### Task prompt
Among the lines below, take the one holding "count k l')%nat", the one holding "text = summary (app w)", and all lines between them. Set them down exactly.
### Extracted data ###
(** [handleSelectSource] (lines 72-78). *)
Definition handleSelectSource (url : jsstring) (w : World) : World :=
  let w := with_input (set_selectedSourceUrl url) w in
  if truthy url then
    match find (fun s => str_eqb (Feed.url s) url) SOURCES with
    | Some source => fetchFeed url (name source) w
    | None => w
    end
  else w.

(** [handleRandomSource] (lines 80-86); [pick] is the index
    [Math.floor(Math.random() * otherSources.length)]. *)
Definition handleRandomSource (pick : nat) (w : World) : World :=
  let otherSources :=
    filter (fun s => negb (str_eqb (Feed.url s) (selectedSourceUrl (input w))))
           SOURCES in
  let randomSource :=
    match otherSources !! pick with
    | Some s => s
    | None => first_source
    end in
  fetchFeed (Feed.url randomSource) (name randomSource)
            (with_input (set_selectedSourceUrl (Feed.url randomSource)) w).

(** How a call in flight settles. *)
Inductive Outcome :=
| SummaryOutcome (r : Settled jsstring)
| SpeechOutcome (r : Settled (list Z))
| FeedOutcome (r : FetchResult).

(** What can happen to the page. A click on a control that is disabled or
    not rendered does nothing. *)
Inductive Event :=
| Change (value : jsstring)
| Clear (confirmed : bool)
| ClickGenerateSummary
| ClickGenerateAudio
| SelectSource (url : jsstring)
| RandomSource (pick : nat)
| OpenSettings
| CloseSettings
| SaveSettings (newSettings : AppSettings)
| Settle (i : nat) (o : Outcome)
| TimerFires (i : nat).

Definition on_start (r : App * option Pending) (w : World) : World :=
  match r with
  | (a, Some p) => start_call p (with_app (fun _ => a) w)
  | (a, None) => with_app (fun _ => a) w
  end.

Definition step (e : Event) (w : World) : World :=
  match e with
  | Change value =>
    if isConfigMissing (app w) then w else with_app (setTextInput value) w
  | Clear confirmed =>
    if truthy (textInput (app w)) && confirmed
    then with_app (setTextInput []) w else w
  | ClickGenerateSummary =>
    if summary_button_disabled (app w) then w
    else on_start (handleGenerateSummary (app w)) w
  | ClickGenerateAudio =>
    if audio_button_rendered (app w) && negb (audio_button_disabled (app w))
    then on_start (handleGenerateAudio (app w)) w
    else w
  | SelectSource url =>
    if isFetchingNews (input w) || isConfigMissing (app w) then w
    else handleSelectSource url w
  | RandomSource pick =>
    if isFetchingNews (input w) || isConfigMissing (app w) then w
    else handleRandomSource pick w
  | OpenSettings => with_app (setIsSettingsOpen true) w
  | CloseSettings => with_app (setIsSettingsOpen false) w
  | SaveSettings newSettings => handleSaveSettings newSettings w
  | Settle i o =>
    match inflight w !! i, o with
    | Some (Summarizing _ st), SummaryOutcome r =>
      with_app (handleGenerateSummary_resume st r) (end_call i w)
    | Some (Synthesizing text st), SpeechOutcome r =>
      with_app (handleGenerateAudio_resume st text r) (end_call i w)
    | Some (Fetching _ sourceName), FeedOutcome r =>
      fetchFeed_resume sourceName r (end_call i w)
    | _, _ => w
    end
  | TimerFires i =>
    match timers w !! i with
    | Some t => run_callback (callback t) (clear_timer i w)
    | None => w
    end
  end.

Definition run (evs : list Event) (w : World) : World :=
  fold_left (fun w e => step e w) evs w.

(** The worlds the page can be in. *)
Definition reachable (w : World) : Prop :=
  exists s ls evs, w = run evs (mounted s ls).

(** The audio held, if any, was synthesized from the summary held. *)
Definition audio_matches_summary (a : App) : Prop :=
  match audioBuffer a with
  | Some b => synthesized_from b = summary a
  | None => True
  end.

(** The three kinds of remote call. *)
Inductive Kind :=
| FeedFetch
| Summarization
| SpeechSynthesis.

Definition kind_of (p : Pending) : Kind :=
  match p with
  | Fetching _ _ => FeedFetch
  | Summarizing _ _ => Summarization
  | Synthesizing _ _ => SpeechSynthesis
  end.

Definition Kind_eqb (a b : Kind) : bool :=
  match a, b with
  | FeedFetch, FeedFetch | Summarization, Summarization
  | SpeechSynthesis, SpeechSynthesis => true
  | _, _ => false
  end.

(** The number of calls of kind [k] in flight. *)
Fixpoint count (k : Kind) (l : list Pending) : nat :=
  match l with
  | [] => O
  | p :: l' => ((if Kind_eqb (kind_of p) k then 1 else 0) + count k l')%nat
  end.

Definition outstanding (k : Kind) (w : World) : nat := count k (inflight w).

(** The flag tells whether a feed call is in flight, and there is at most
    one. *)
Definition flag_tracks_fetch (w : World) : Prop :=
  outstanding FeedFetch w = if isFetchingNews (input w) then 1%nat else 0%nat.

Definition fetch_in_flight (w : World) : Prop :=
  exists i feedUrl sourceName,
    inflight w !! i = Some (Fetching feedUrl sourceName).

Definition speech_in_flight (w : World) : Prop :=
  exists i text st, inflight w !! i = Some (Synthesizing text st).

(** The calls for speech in flight were given the summary held. *)
Definition synthesizing_summary (w : World) : Prop :=
  Forall (fun p => match p with
                   | Synthesizing text _ => text = summary (app w)
                   | _ => True
                   end) (inflight w).

(** A run in which "generate summary" is never clicked while a call for
    speech is in flight. *)
Fixpoint serial (evs : list Event) (w : World) : Prop :=
  match evs with
  | [] => True
  | e :: evs' =>
    (e = ClickGenerateSummary -> outstanding SpeechSynthesis w = O)
    /\ serial evs' (step e w)
  end.

(** What holds of the page along such a run. *)
Record serial_invariant (w : World) : Prop := mkSerial {
  inv_audio : audio_matches_summary (app w);
  inv_text : synthesizing_summary w;
  inv_summarizing :
    (1 <= outstanding Summarization w)%nat ->
    appState (app w) = GENERATING_SUMMARY /\ audioBuffer (app w) = None
    /\ outstanding SpeechSynthesis w = O
    /\ outstanding Summarization w = 1%nat;
  inv_synthesizing :
    (1 <= outstanding SpeechSynthesis w)%nat ->
    appState (app w) = GENERATING_AUDIO
    /\ outstanding SpeechSynthesis w = 1%nat
}.

(** *** Two scenarios

    A user with a configured key summarizes some text, asks for audio, and
    clicks "generate summary" again before the audio has arrived (the
    button is enabled: the state is generating-audio, not
    generating-summary). *)
Definition a_key : AppSettings :=
  mkSettings (js "en") (mkService (js "key") (js "m")) (mkService (js "key") (js "v")).

Definition overlap : list Event :=
  [ Change (js "news");
    ClickGenerateSummary;
    Settle 0 (SummaryOutcome (Fulfilled (js "S1")));
    ClickGenerateAudio;
    ClickGenerateSummary ].

(** Then the audio of the first summary arrives, and after it the second
    summary. *)
Definition stale_audio : list Event :=
  overlap ++ [ Settle 0 (SpeechOutcome (Fulfilled [1%Z; 2%Z]));
               Settle 0 (SummaryOutcome (Fulfilled (js "S2"))) ].

(** Or the second summary arrives while the first audio call is still in
    flight. *)
Definition audio_still_pending : list Event :=
  overlap ++ [ Settle 1 (SummaryOutcome (Fulfilled (js "S2"))) ].

End Controller.
Import Controller.

(** ** What the page shows *)

Module View.

(** [String.prototype.split] with a separator of one code unit: the pieces
    between its occurrences, empty pieces included. *)
Fixpoint split (sep : N) (s : jsstring) : list jsstring :=
  match s with
  | [] => [[]]
  | c :: r =>
    if c =? sep then [] :: split sep r
    else
      match split sep r with
      | piece :: pieces => (c :: piece) :: pieces
      | [] => [[c]]
      end
  end.

(** The body of the reading view ([App], lines 288-292): one entry per
    line of the summary, the trimmed line as a paragraph, or [null] for a
    blank line. *)
Definition paragraphs (summary : jsstring) : list (option jsstring) :=
  map (fun para =>
         let trimmed := trim para in
         if truthy trimmed then Some trimmed else None)
      (split LF summary).

(** The error banner ([App], line 209). *)
Definition error_shown (a : App) : bool :=
  AppState_eqb (appState a) ERROR || truthy (errorDetails a).
(** A stored request is listed: after a complete form is submitted to a
    worksheet with its header row, the pending view without filters has a
    card for the new request, under the index that follows the stored
    requests, showing the kitchen, the name, the identifier and the link
    of the form, the status "Pending" and an empty comment. *)
Theorem submitted_request_is_pending secrets password admin_name
    now_upload now_row f w image_data :
  header_ok (sheet w) = true →
  kitchen f ≠ "--Select--" → emp_name f ≠ "" → emp_id f ≠ "" →
  picture f = Some image_data →
  admin_gate secrets password admin_name = None →
  ∃ cards c,
    admin_dashboard secrets password admin_name PendingRequests "All" "All" ""
      (sheet (submit_request now_upload now_row f w).1) = Some (Shown cards)
    ∧ c ∈ cards
    ∧ c_index c = length (requests (sheet w))
    ∧ c_kitchen c = Scalar (kitchen f)
    ∧ c_employee_name c = Scalar (emp_name f)
    ∧ c_employee_id c = Scalar (emp_id f)
    ∧ c_status c = Scalar "Pending"
    ∧ c_photo_url c = Scalar (save_image_to_drive now_upload image_data (drive w)).1
    ∧ c_comments c = "".
Proof.
  intros Hh Hk Hn He Hp Hgate.
  rewrite (submit_complete_world now_upload now_row f w image_data Hk Hn He Hp).
  cbn [fst sheet].
  set (row := [strftime "%Y-%m-%d %H:%M:%S" now_row; kitchen f; emp_name f; emp_id f;
               (save_image_to_drive now_upload image_data (drive w)).1;
               "Pending"; ""; ""]).
  pose proof (header_ok_nonempty _ Hh) as Hs.
  assert (Hh' : header_ok (append_row row (sheet w)) = true).
  { rewrite <- Hh. apply header_ok_cells. intros c. apply cell_append_old.
    destruct (sheet w); simpl; [done|lia]. }
  destruct (admin_listing secrets password admin_name PendingRequests "All" "All" ""
              (append_row row (sheet w)) None Hh' Hgate eq_refl)
    as (page & Hpage & Hin & _ & _ & _ & Hshown).
  assert (Hnew : length (requests (sheet w)) ∈ c_index <$> table_of page).
  { apply Hin. unfold listed. rewrite length_requests_append by done.
    split; [lia|]. split; [|done]. intros _.
    by rewrite request_field_appended. }
  apply list_elem_of_fmap in Hnew as (c & Hi & Hc).
  assert (Hpage' : page = Shown (table_of page)).
  { apply Hshown. intros Hnil. rewrite Hnil in Hc. by apply elem_of_nil in Hc. }
  rewrite Hpage' in Hpage. exists (table_of page), c.
  split; [done|]. split; [done|]. split; [done|].
  destruct (admin_dashboard_cards _ _ _ _ _ _ _ _ _ _ Hpage Hc) as (j & r & Hr & Hcard).
  pose proof (card_of_request _ j r c Hh' Hr Hcard) as Hshape.
  assert (Hj : j = length (requests (sheet w))) by (rewrite Hi, Hshape; done).
  rewrite Hshape, Hj. simpl. by rewrite !request_field_appended.
Qed.

End WriteThenList.

(** ** Runs that raise, and a reply without identifier *)

Section Raises.
Context `{Library}.

Lemma get_loc_missing name (cols : list string) : name ∉ cols → get_loc name cols = None.
Proof. intros Hout. unfold get_loc. by rewrite positions_nil. Qed.

(** A run that raises before the loop writes nothing. *)
Lemma admin_click_raises secrets password admin_name admin_menu
    kitchen_filter status_filter search_text click (s : Sheet) :
  admin_rows admin_menu kitchen_filter status_filter search_text
    (DataFrame (get_all_values s)) = None →
  admin_dashboard secrets password admin_name admin_menu
    kitchen_filter status_filter search_text s = None →
  admin_click secrets password admin_name admin_menu
    kitchen_filter status_filter search_text click s = (s, None).
Proof.
  intros Hrows Hnone.
  destruct (admin_run_runs secrets password admin_name admin_menu kitchen_filter
              status_filter search_text (Some click) s)
    as (us & (s' & Hs' & Hrun & _) & Hus & _).
  unfold admin_click. rewrite Hrun.
  rewrite admin_dashboard_eq in Hnone. rewrite Hnone.
  destruct Hus as [->|(l & _ & Hl & _)]; [by injection Hs' as <-|congruence].
Qed.
(** * Identity registry, matcher and persistence backends of the face
      recognition library: a shallow embedding and its properties.

    The development follows the Go sources:
    - the numeric utilities [cosineSimilarity], [euclideanDistance] and
      [normalizeFeature],
    - the matcher [matchPerson] and the per-face decision of [Recognize],
    - the options and the registry operations on [*Person] pointers,
    - the three storage backends of [storage.go], [GetStorageMetadata]
      and [SaveDatabase],
    - the per-person locking discipline of [AddFaceSample]. *)

From Stdlib Require Import ZArith List Bool String Ascii Lia.
From Stdlib Require Import Floats.SpecFloat.
From stdpp Require Import base option list gmap strings fin_maps.

Local Open Scope Z_scope.

(** ** IEEE 754 binary32, the Go type [float32]

    Values are [spec_float]s; every operation is the correctly rounded
    (round-to-nearest-even) operation of the format with a 24 bit
    significand and infinities at exponent 128.  Each Go operation is
    rounded on its own (no fused multiply-add). *)
Module F32.

Definition float32 : Type := spec_float.

Definition prec : Z := 24.
Definition emax : Z := 128.
Definition prec64 : Z := 53.
Definition emax64 : Z := 1024.

Definition zero : float32 := S754_zero false.
Definition one : float32 := SFone prec emax.

Definition add (x y : float32) : float32 := SFadd prec emax x y.
Definition mul (x y : float32) : float32 := SFmul prec emax x y.
Definition div (x y : float32) : float32 := SFdiv prec emax x y.

(** Go's [==], [>] (as [ltb] with swapped arguments) and [>=]. *)
Definition eqb (x y : float32) : bool := SFeqb x y.
Definition ltb (x y : float32) : bool := SFltb x y.
Definition leb (x y : float32) : bool := SFleb x y.

(** [float64(x)]: the same value in the binary64 format. *)
Definition to_float64 (x : float32) : spec_float :=
  match x with
  | S754_finite s m e => binary_round prec64 emax64 s m e
  | _ => x
  end.

(** [float32(y)] for a binary64 value: rounding to binary32. *)
Definition of_float64 (y : spec_float) : float32 :=
  match y with
  | S754_finite s m e => binary_round prec emax s m e
  | _ => y
  end.

(** [float32(math.Sqrt(float64(x)))]. *)
Definition sqrt (x : float32) : float32 :=
  of_float64 (SFsqrt prec64 emax64 (to_float64 x)).

(** [float32(n)] for an integer literal. *)
Definition of_Z (n : Z) : float32 := binary_normalize prec emax n 0 false.

(** The binary32 value nearest to [n / d]. *)
Definition of_ratio (n d : Z) : float32 := div (of_Z n) (of_Z d).

(** A value that compares equal to zero: [+0] or [-0]. *)
Definition is_zero (x : float32) : bool :=
  match x with S754_zero _ => true | _ => false end.
(** One [push_back] on a vector in use: the allocator refuses, or the
    value is appended and the vector is in use again. *)
Lemma push_back_step (bound : Z) (v : vector) (value : T) :
  0 <= bound ->
  in_use sizeof_T bound v ->
  bound + 2 * size_ v + 64 < 2 ^ 56 ->
  (vector_push_back sizeof_T grants v value = BadAlloc
   /\ exists k n, grants k n = false)
  \/ exists v', vector_push_back sizeof_T grants v value = Done v'
       /\ cells v' = cells v ++ [value] /\ in_use sizeof_T bound v'.
Proof.
  intros Hb (Hcap & Hsize & Hmod & Hgrow & Hroom) Hsmall.
  pose proof elements_per_line_range as HE.
  assert (0 <= size_ v) as Hsz by (unfold size_; lia).
  unfold vector_push_back.
  destruct (capacity_ v <=? size_ v) eqn:Hfull.
  - apply Z.leb_le in Hfull.
    assert (Heq : capacity_ v = size_ v) by lia.
    rewrite (wrap_size_t_small (capacity_ v * 2)) by (unfold SIZE_MAX; lia).
    unfold resize_capacity.
    destruct (Z.eqb_spec EPL 0) as [?|_]; [lia|].
    pose proof (whole_lines_bounds (capacity_ v * 2) ltac:(lia)) as [Hw Hwm].
    set (c := whole_lines sizeof_T (capacity_ v * 2)) in *.
    pose proof (requested_bytes_covers c ltac:(lia) ltac:(nia)) as Hbytes.
    set (bytes := requested_bytes sizeof_T c) in *.
    destruct (grants (requests v) bytes) eqn:Hg; cbn [negb].
    2:{ left. split; [done|]. by eexists _, _. }
    rewrite (wrap_size_t_small (size_ v * sizeof_T)) by (unfold SIZE_MAX; nia).
    destruct (Z.ltb_spec bytes (size_ v * sizeof_T)) as [?|_]; [nia|].
    destruct (Z.ltb_spec (buffer_bytes v) (size_ v * sizeof_T)) as [?|_]; [nia|].
    cbn [orb]. unfold store_next. cbn [cells capacity_ buffer_bytes requests].
    replace (size_ {| cells := cells v; capacity_ := c; buffer_bytes := bytes;
                      requests := S (requests v) |})
      with (size_ v) by done.
    destruct (Z.leb_spec ((size_ v + 1) * sizeof_T) bytes) as [_|?]; [|nia].
    right. eexists. split; [done|]. split; [done|].
    unfold in_use. rewrite size_after_store. cbn [capacity_ buffer_bytes].
    repeat split; [lia|lia|done|lia|done].
  - apply Z.leb_gt in Hfull.
    unfold store_next.
    destruct (Z.leb_spec ((size_ v + 1) * sizeof_T) (buffer_bytes v)) as [_|?]; [|nia].
    right. eexists. split; [done|]. split; [done|].
    unfold in_use. rewrite size_after_store. cbn [capacity_ buffer_bytes].
    repeat split; [lia|lia|done|lia|done].
Qed.

Lemma push_all_steps (bound : Z) (values : list T) : forall v : vector,
  0 <= bound ->
  in_use sizeof_T bound v ->
  bound + 2 * (size_ v + Z.of_nat (length values)) + 64 < 2 ^ 56 ->
  (push_all sizeof_T grants v values = BadAlloc
   /\ exists k n, grants k n = false)
  \/ exists v', push_all sizeof_T grants v values = Done v'
       /\ cells v' = cells v ++ values /\ in_use sizeof_T bound v'.
Proof.
  induction values as [|value rest IH]; intros v Hb Huse Hsmall.
  { right. exists v. by rewrite app_nil_r. }
  cbn [push_all]. cbn [length] in Hsmall.
  destruct (push_back_step bound v value Hb Huse ltac:(lia))
    as [[-> Hno]|(v' & -> & Hcells & Huse')]; [by left|].
  assert (Hsz : size_ v' = size_ v + 1).
  { unfold size_. rewrite Hcells, length_app. cbn [length]. lia. }
  destruct (IH v' Hb Huse' ltac:(lia)) as [?|(v'' & Hdone & Hcells' & Huse'')];
    [by left|].
  right. exists v''. split; [done|]. split; [|done].
  by rewrite Hcells', Hcells, <- app_assoc.
Qed.

(** X27.  For an element type of 1 to 64 bytes, a vector constructed
    with an initial capacity of at least one element and filled by
    [push_back], with initial capacity and element count below 2^54 (so
    that no byte count wraps around in [size_t]), never writes outside
    its buffer: building it either ends in [std::bad_alloc], which takes
    a refusal of the allocator, or gives a vector that holds exactly the
    pushed values in their order, whose capacity covers its size and is
    a whole number of cache lines, whose buffer has room for the
    capacity, and whose [operator[]] reads back each pushed value at
    its position. *)
Theorem pushed_values_are_stored (initial_capacity : Z) (values : list T) :
  1 <= initial_capacity < 2 ^ 54 ->
  Z.of_nat (length values) < 2 ^ 54 ->
  build_vector sizeof_T grants initial_capacity values <> Broken /\
  ((forall k n, grants k n = true) ->
   exists v, build_vector sizeof_T grants initial_capacity values = Done v) /\
  (forall v, build_vector sizeof_T grants initial_capacity values = Done v ->
     cells v = values /\
     size_ v <= capacity_ v /\
     capacity_ v mod EPL = 0 /\
     capacity_ v * sizeof_T <= buffer_bytes v /\
     forall (i : nat) (x : T), values !! i = Some x ->
       vector_index sizeof_T v (Z.of_nat i) = Done x).
Proof.
  intros Hcap Hlen.
  pose proof elements_per_line_range as HE.
  pose proof (whole_lines_bounds initial_capacity ltac:(lia)) as [Hw Hwm].
  unfold build_vector, new_vector.
  destruct (Z.eqb_spec EPL 0) as [?|_]; [lia|].
  set (c := whole_lines sizeof_T initial_capacity) in *.
  pose proof (requested_bytes_covers c ltac:(lia) ltac:(nia)) as Hbytes.
  set (bytes := requested_bytes sizeof_T c) in *.
  destruct (grants 0%nat bytes) eqn:Hg.
  2:{ split; [done|]. split; [|done]. intros Hall. by rewrite Hall in Hg. }
  set (v0 := {| cells := []; capacity_ := c; buffer_bytes := bytes; requests := 1 |}).
  assert (Huse : in_use sizeof_T c v0).
  { unfold in_use, v0, size_. cbn [cells capacity_ buffer_bytes length]. lia. }
  destruct (push_all_steps c values v0 ltac:(lia) Huse
              ltac:(unfold v0, size_; cbn [cells length]; lia))
    as [[-> (k & n & Hno)]|(v & -> & Hcells & (_ & Hsize & Hmod & _ & Hroom))].
  { split; [done|]. split; [|done]. intros Hall. by rewrite Hall in Hno. }
  split; [done|]. split; [by eexists|].
  intros w [= <-]. unfold v0 in Hcells. cbn [cells app] in Hcells.
  repeat split; [done|done|done|done|].
  intros i x Hi. unfold vector_index.
  destruct (Z.ltb_spec (Z.of_nat i) 0) as [?|_]; [lia|].
  apply lookup_lt_Some in Hi as Hlt.
  assert (Z.of_nat i + 1 <= size_ v) by (unfold size_; rewrite Hcells; lia).
  destruct (Z.ltb_spec (buffer_bytes v) ((Z.of_nat i + 1) * sizeof_T)) as [?|_]; [nia|].
  cbn [orb]. by rewrite Nat2Z.id, Hcells, Hi.
Qed.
###
### Written solution
  | p :: l' => ((if Kind_eqb (kind_of p) k then 1 else 0) + count k l')%nat
  end.

Definition outstanding (k : Kind) (w : World) : nat := count k (inflight w).

(** The flag tells whether a feed call is in flight, and there is at most
    one. *)
Definition flag_tracks_fetch (w : World) : Prop :=
  outstanding FeedFetch w = if isFetchingNews (input w) then 1%nat else 0%nat.

Definition fetch_in_flight (w : World) : Prop :=
  exists i feedUrl sourceName,
    inflight w !! i = Some (Fetching feedUrl sourceName).

Definition speech_in_flight (w : World) : Prop :=
  exists i text st, inflight w !! i = Some (Synthesizing text st).

(** The calls for speech in flight were given the summary held. *)
Definition synthesizing_summary (w : World) : Prop :=
  Forall (fun p => match p with
                   | Synthesizing text _ => text = summary (app w)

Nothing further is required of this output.